Every line that contains the word "Inductive" is to be copied from the listing.

> _Records supplied_:
____________

(** ** Member access on a constructed object *)

(** What code holding an object can do with it through the members the
    classes have: call [what()], read or assign the two public data
    members of [SolverException] (neither is declared [const]), and assign
    another object to it with the implicit copy assignment of its class or
    of its <stdexcept> base. *)
Inductive member_op : Type :=
| call_what
| read_error_code
| read_what_message
| assign_error_code (v : Z)
| assign_what_message (v : string)
| copy_assign (src : exception_object).

Inductive member_value : Type :=
| val_void
| val_int (z : Z)
| val_string (s : string).

(** The object with another string in place of its message. *)
Definition with_message (e : exception_object) (m : string)
  : exception_object :=
  match e with
  | LogicError_obj _ => LogicError_obj m
  | NotImplemented_obj _ => NotImplemented_obj m
  | FileError_obj _ => FileError_obj m
  | ConvergenceFailure_obj _ => ConvergenceFailure_obj m
  | DynamicCastFailure_obj _ => DynamicCastFailure_obj m
  | FloatingPointException_obj _ => FloatingPointException_obj m
  | SolverException_obj c _ => SolverException_obj c m
  end.

(** [e = src]: the implicit [operator=] copies every data member, the one
    of [std::logic_error] or [std::runtime_error] copies the message and
    leaves the dynamic type of [e] alone. *)
Definition copy_assigned (e src : exception_object) : exception_object :=
  match src with
  | SolverException_obj c m => SolverException_obj c m
  | _ => with_message e (message src)
  end.

(** [None]: the class of the object has no such member; for
    [copy_assign], the two objects share no assignment operator. *)
Definition member_access (op : member_op) (e : exception_object)
  : option (member_value * exception_object) :=
  match op, e with
  | call_what, _ => Some (val_string (what e), e)
  | read_error_code, SolverException_obj c _ => Some (val_int c, e)
  | read_what_message, SolverException_obj _ m => Some (val_string m, e)
  | assign_error_code v, SolverException_obj _ m =>
      Some (val_void, SolverException_obj v m)
  | assign_what_message v, SolverException_obj c _ =>
      Some (val_void, SolverException_obj c v)
  | copy_assign src, _ =>
      match direct_base (class_of e), direct_base (class_of src) with
      | Some b, Some b' =>
          if class_eqb b b'
          then Some (val_void, copy_assigned e src)
          else None
      | _, _ => None
      end
  | _, _ => None
  end.


(** ** Control flow: throw, abort, try/catch *)

(** How a statement ends: it falls through with a value, it leaves with an
    exception in flight, or the process was killed by [std::abort()]. *)
Inductive outcome (A : Type) : Type :=
| Normal (a : A)
| Thrown (e : exception_object)
| Aborted.

Arguments Normal {A} a.
Arguments Thrown {A} e.
Arguments Aborted {A}.

(** Statements and expressions are state transformers over the program
    state [St]; the state component records every side effect performed so
    far, also when the outcome is [Thrown] or [Aborted]. *)
Definition M (St A : Type) : Type := St -> outcome A * St.

Definition ret {St A : Type} (a : A) : M St A :=
  fun s => (Normal a, s).

Definition bind {St A B : Type} (m : M St A) (f : A -> M St B) : M St B :=
  fun s =>
    match m s with
    | (Normal a, s') => f a s'
    | (Thrown e, s') => (Thrown e, s')
    | (Aborted, s') => (Aborted, s')
    end.

Declare Scope cxx_scope.
Delimit Scope cxx_scope with cxx.
Notation "x <- m ;; k" := (bind m (fun x => k))
  (at level 61, m at next level, right associativity) : cxx_scope.
Notation "m ;; k" := (bind m (fun _ => k))
  (at level 61, right associativity) : cxx_scope.
Local Open Scope cxx_scope.

(** [throw e;] with the operand already evaluated. *)
Definition cxx_throw {St : Type} (e : exception_object) : M St unit :=
  fun s => (Thrown e, s).

(** [std::abort();] *)
Definition std_abort {St : Type} : M St unit :=
  fun s => (Aborted, s).

(** [if (c) { body }] *)
Definition cxx_if {St : Type} (c : bool) (body : M St unit) : M St unit :=
  if c then body else ret tt.

(** The exception-declaration of a handler: [catch (T &)] for a class
    [T], or [catch (...)]. *)
Inductive catch_decl : Type :=
| catch_type (T : class)
| catch_all.

(** A handler matches an object whose class is [T] or derives from it. *)
Definition catch_matches (d : catch_decl) (e : exception_object) : bool :=
  match d with
  | catch_type T => is_base_of T (class_of e)
  | catch_all => true
  end.

Definition handler (St : Type) : Type :=
  (catch_decl * (exception_object -> M St unit))%type.

(** Handlers are tried in order of appearance; the first match is taken. *)
Fixpoint select_handler {St : Type} (hs : list (handler St))
    (e : exception_object) : option (exception_object -> M St unit) :=
  match hs with
  | [] => None
  | (d, h) :: hs' => if catch_matches d e then Some h else select_handler hs' e
  end.

(** [try { body } catch (d1) { h1 } catch (d2) { h2 } ...]: an exception
    leaving [body] is handed to the selected handler, or keeps propagating
    when none matches.  What the handler itself throws is not offered to
    its siblings. *)
Definition cxx_try {St : Type} (body : M St unit) (hs : list (handler St))
  : M St unit :=
  fun s =>
    match body s with
    | (Thrown e, s') =>
        match select_handler hs e with
        | Some h => h e s'
        | None => (Thrown e, s')
        end
    | r => r
    end.

(** How the process ends when [main] is the whole program: an exception
    nobody caught reaches [std::terminate()], which aborts. *)
Inductive process_end : Type :=
| exit_success
| killed_by_abort.

Definition run_process {St : Type} (main : M St unit) (s : St)
  : process_end * St :=
  match main s with
  | (Normal _, s') => (exit_success, s')
  | (Thrown _, s') => (killed_by_abort, s')
  | (Aborted, s') => (killed_by_abort, s')
  end.

(** ** The macros *)

(** [LIBMESH_THROW(e)].  With [LIBMESH_ENABLE_EXCEPTIONS] it is
    [do { throw e; } while (0)]: the operand is evaluated, then thrown.
    Without, it is [do { std::abort(); } while (0)]: the operand is dropped
    by the preprocessor and never evaluated. *)
Definition LIBMESH_THROW {St : Type} (LIBMESH_ENABLE_EXCEPTIONS : bool)
    (e : M St exception_object) : M St unit :=
  if LIBMESH_ENABLE_EXCEPTIONS
  then x <- e ;; cxx_throw x
  else std_abort.

(** What the body of [libmesh_catch (d) { body }] can refer to.  With
    exceptions, [d] binds the caught object.  Without, the preprocessor
    drops [d] together with the keyword, and nothing is bound. *)
Definition caught (LIBMESH_ENABLE_EXCEPTIONS : bool) : Type :=
  if LIBMESH_ENABLE_EXCEPTIONS then exception_object else unit.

____________

> _Answer_:
Inductive member_op : Type :=
Inductive member_value : Type :=
Inductive outcome (A : Type) : Type :=
Inductive catch_decl : Type :=
Inductive process_end : Type :=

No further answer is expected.